Ora anch’io ti dico: tu sei Pietro e su questa pietra io edificherò la mia Chiesa . « Su questa pietra » - dice Gesù - « io edificherò la mia Chiesa », cioè sulla fede dimostrata in questa confessione. Con tali parole indica che molti un giorno crederanno, eleva lo spirito e i sentimenti dell’apostolo e lo costituisce pastore della sua Chiesa, rassicurandolo: le porte dell’inferno non prevarranno contro di essa . Se le porte dell’inferno non potranno vincere la mia Chiesa, molto meno potranno vincere me. Ti dico questo – sembra aggiungere Gesù - affinché tu non ti turbi quando sentirai che verrò consegnato ai miei nemici e sarò crocifisso.

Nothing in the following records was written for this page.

Lemma retryFrom_exhausts (err : thrown) (k : nat) (attempt : Z) (lastError : thrown)
    (w : W) :
  (forall u, (fn u).1 = inl err) ->
  shouldRetry options err = true ->
  (1 <= k)%nat ->
  attempt + Z.of_nat k - 1 = maxAttempts options ->
  (retryFrom fn options k attempt lastError w).1 = inl err
  /\ calls (retryFrom fn options k attempt lastError w).2
     = calls w ++ schedule (delay options) (backoffFactor options) k attempt.
Proof.
  intros Hfail Hretry. revert attempt lastError w.
  induction k as [|k IH]; intros attempt lastError w Hk Hlast; [lia|].
  cbn [retryFrom]. unfold tryCatch, call, record, lift, bind. cbn [user calls tick].
  pose proof (Hfail (user w)) as Hf.
  destruct (fn (user w)) as [[err'|a] u1]; cbn in Hf; [|discriminate].
  injection Hf as ->. cbn [user calls tick]. rewrite Hretry. cbn [negb orb].
  rewrite orb_false_r.
  destruct k as [|k'].
  - replace (attempt =? maxAttempts options) with true
      by (symmetry; apply Z.eqb_eq; lia).
    unfold raise. cbn. split; reflexivity.
  - replace (attempt =? maxAttempts options) with false
      by (symmetry; apply Z.eqb_neq; lia).
    unfold bind, record. cbn [user calls tick].
    match goal with |- context [retryFrom fn options (S k') ?a ?e ?w1] =>
      destruct (IH a e w1) as (Hres & Hcalls); [lia | lia |] end.
    rewrite Hres, Hcalls. cbn [calls]. rewrite <- !app_assoc. split; reflexivity.
Qed.

(** X28: when [fn] rejects every time with an error that [shouldRetry]
    accepts, [retry] makes exactly [maxAttempts] attempts, sleeps
    [delay * backoffFactor ^ (i - 1)] after attempt [i] (not after the
    last), and rejects with that error. *)
Theorem retry_exhausts_attempts (err : thrown) (w : W) :
  (forall u, (fn u).1 = inl err) ->
  shouldRetry options err = true ->
  1 <= maxAttempts options ->
  (retry fn options w).1 = inl err
  /\ calls (retry fn options w).2
     = calls w ++ schedule (delay options) (backoffFactor options)
                    (Z.to_nat (maxAttempts options)) 1.
Proof.
  intros Hfail Hretry Hmax. unfold retry.
  apply (retryFrom_exhausts err); [exact Hfail | exact Hretry | lia | lia].
Qed.

End Retry.

Definition alwaysDown : Collab unit unit := fun u => (inl (TError "down"), u).

Lemma retry_is_bounded_witness :
  retry alwaysDown
    {| ro_maxAttempts := Some 0; ro_delay := None;
       ro_backoffFactor := None; ro_shouldRetry := None |}
    {| user := tt; calls := []; tick := 0 |}
  = (inl (TValue VUndefined), {| user := tt; calls := []; tick := 0 |}).
Proof.
  destruct (retry_is_bounded alwaysDown
              {| ro_maxAttempts := Some 0; ro_delay := None;
                 ro_backoffFactor := None; ro_shouldRetry := None |}
              {| user := tt; calls := []; tick := 0 |}) as [_ H].
  apply H. vm_compute. discriminate.
Defined.

Lemma retry_exhausts_attempts_witness :
  calls (retry alwaysDown noRetryOptions {| user := tt; calls := []; tick := 0 |}).2
  = [Attempt 1; Sleep 1000; Attempt 2; Sleep 2000; Attempt 3].
Proof.
  destruct (retry_exhausts_attempts alwaysDown noRetryOptions (TError "down")
              {| user := tt; calls := []; tick := 0 |}) as [_ H].
  - intros u. reflexivity.
  - reflexivity.
  - vm_compute. discriminate.
  - rewrite H. reflexivity.
Defined.

(** Strings without a letter of [[A-Z]]. *)
Fixpoint noUpper (s : string) : bool :=
  match s with
  | EmptyString => true
  | String c rest => negb (isUpper c) && noUpper rest
  end.

(** Strings in which no underscore is directly followed by a letter of
    [[a-z]]. *)
Fixpoint noUnderscoreLower (s : string) : bool :=
  match s with
  | EmptyString => true
  | String c rest =>
      match rest with
      | String d _ => negb (Ascii.eqb c underscore && isLower d)
      | EmptyString => true
      end && noUnderscoreLower rest
  end.

Lemma upper_lower (c : Ascii.ascii) :
  isUpper c = true -> isLower (toLower c) = true /\ toUpper (toLower c) = c.
Proof.
  destruct c as [[] [] [] [] [] [] [] []]; vm_compute; intros H;
    try discriminate H; split; reflexivity.
Qed.

Lemma lower_upper (d : Ascii.ascii) :
  isLower d = true -> isUpper (toUpper d) = true /\ toLower (toUpper d) = d.
Proof.
  destruct d as [[] [] [] [] [] [] [] []]; vm_compute; intros H;
    try discriminate H; split; reflexivity.
Qed.

Lemma snake_of_camel_bounded (n : nat) (s : string) :
  (String.length s <= n)%nat -> noUpper s = true -> toSnakeCase (toCamelCase s) = s.
Proof.
  revert s. induction n as [|n IH]; intros s Hlen Hnu.
  - destruct s; [reflexivity | cbn in Hlen; lia].
  - destruct s as [|c [|d r]]; [reflexivity | |].
    + cbn in Hnu |- *. apply andb_true_iff in Hnu as [Hc _].
      apply negb_true_iff in Hc. rewrite Hc. reflexivity.
    + change (toCamelCase (String c (String d r)))
        with (if Ascii.eqb c underscore && isLower d
              then String (toUpper d) (toCamelCase r)
              else String c (toCamelCase (String d r))).
      cbn [noUpper] in Hnu.
      apply andb_true_iff in Hnu as [Hc Hrest]. apply negb_true_iff in Hc.
      destruct (Ascii.eqb c underscore && isLower d) eqn:Hmatch.
      * apply andb_true_iff in Hmatch as [Hus Hlow]. apply Ascii.eqb_eq in Hus.
        destruct (lower_upper d Hlow) as [Hup Hback].
        cbn [toSnakeCase]. rewrite Hup, Hback.
        cbn [noUpper] in Hrest. apply andb_true_iff in Hrest as [_ Hr].
        rewrite IH; [subst c; reflexivity | cbn in Hlen; lia | exact Hr].
      * cbn [toSnakeCase]. rewrite Hc.
        rewrite IH; [reflexivity | cbn in Hlen |- *; lia | exact Hrest].
Qed.

Lemma snake_head (r : string) :
  match toSnakeCase r, r with
  | String d' _, String d _ => d' = (if isUpper d then underscore else d)
  | EmptyString, EmptyString => True
  | _, _ => False
  end.
Proof. destruct r as [|d r]; cbn; [exact I|]. destruct (isUpper d); reflexivity. Qed.

Lemma camel_of_snake (s : string) :
  noUnderscoreLower s = true -> toCamelCase (toSnakeCase s) = s.
Proof.
  induction s as [|c r IH]; intros Hst; [reflexivity|].
  cbn [noUnderscoreLower] in Hst. apply andb_true_iff in Hst as [Hhead Hrest].
  specialize (IH Hrest). cbn [toSnakeCase].
  destruct (isUpper c) eqn:Hup.
  - destruct (upper_lower c Hup) as [Hlow Hback].
    cbn [toCamelCase]. rewrite Ascii.eqb_refl, Hlow. cbn [andb].
    rewrite Hback, IH. reflexivity.
  - pose proof (snake_head r) as Hsh.
    destruct (toSnakeCase r) as [|d' r'] eqn:Hsn.
    + destruct r; [reflexivity | contradiction].
    + destruct r as [|d r1]; [contradiction|].
      change (toCamelCase (String c (String d' r')))
        with (if Ascii.eqb c underscore && isLower d'
              then String (toUpper d') (toCamelCase r')
              else String c (toCamelCase (String d' r'))).
      assert (Hno : Ascii.eqb c underscore && isLower d' = false).
      { subst d'. destruct (isUpper d) eqn:Hd.
        - replace (isLower underscore) with false by reflexivity. apply andb_false_r.
        - apply negb_true_iff in Hhead. exact Hhead. }
      rewrite Hno, IH. reflexivity.
Qed.

(** X29: the two case conversions undo each other on the names they are
    meant for: [toSnakeCase (toCamelCase s) = s] for every [s] without a
    capital letter, and [toCamelCase (toSnakeCase s) = s] for every [s] in
    which no underscore is directly followed by a small letter. *)
Theorem case_conversion_round_trips (s : string) :
  (noUpper s = true -> toSnakeCase (toCamelCase s) = s)
  /\ (noUnderscoreLower s = true -> toCamelCase (toSnakeCase s) = s).
Proof.
  split.
  - apply (snake_of_camel_bounded (String.length s)). lia.
  - apply camel_of_snake.
Qed.

Lemma case_conversion_round_trips_witness :
  toSnakeCase (toCamelCase "created_at") = "created_at"
  /\ toCamelCase (toSnakeCase "createdAt") = "createdAt".
Proof.
  split.
  - apply (case_conversion_round_trips "created_at"). reflexivity.
  - apply (case_conversion_round_trips "createdAt"). reflexivity.
Defined.

End HelpersFacts.

(** ** Filters: what a builder produces, and soft delete on top of it *)

Module FiltersFacts.
Import Js Types Filters Repository.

E all’onore di essere pastore della sua Chiesa, ne aggiunge anche un altro: e io a te darò le chiavi del regno dei cieli . Che vuol dire « io a te darò »? Significa che come il Padre ti ha dato la grazia di conoscermi, così anch’io ti darò queste chiavi. Non dice: pregherò il Padre perché te le dia. Eppure grande era quella manifestazione di autorità e ineffabile l’eccellenza del dono; ma dice: « io a te darò ».
E cos’è questo dono che gli fa? « Le chiavi del regno dei cieli »; e ciò che legherai sulla terra resterà legato nei cieli, e ciò che scioglierai sulla terra resterà sciolto nei cieli . Come mai colui che ora dice « io a te darò », altrove afferma che non spetta a lui dare ad alcuno il diritto di sedersi alla sua destra o alla sua sinistra? Osservate come Gesù porta l’apostolo ad avere sentimenti e pensieri più sublimi nei suoi confronti, come si rivela a lui e gli dichiara di essere il Figlio di Dio con le due promesse che gli fa. Promette due doni che riguardano esclusivamente il potere di Dio, cioè rimettere i peccati, rendere la sua Chiesa salda e stabile in mezzo a così violento impeto di flutti e far diventare un semplice pescatore più forte e solido della pietra, anche se tutto il mondo gli farà una guerra senza quartiere. Gesù si comporta con Pietro come il Padre con Geremia, quando gli disse che lo avrebbe reso solido come una colonna di ferro  e come un muro di bronzo . C’è però questa differenza: Geremia era esposto alle aggressioni di un solo popolo, mentre Pietro lo sarà a quelle di tutti i popoli della terra.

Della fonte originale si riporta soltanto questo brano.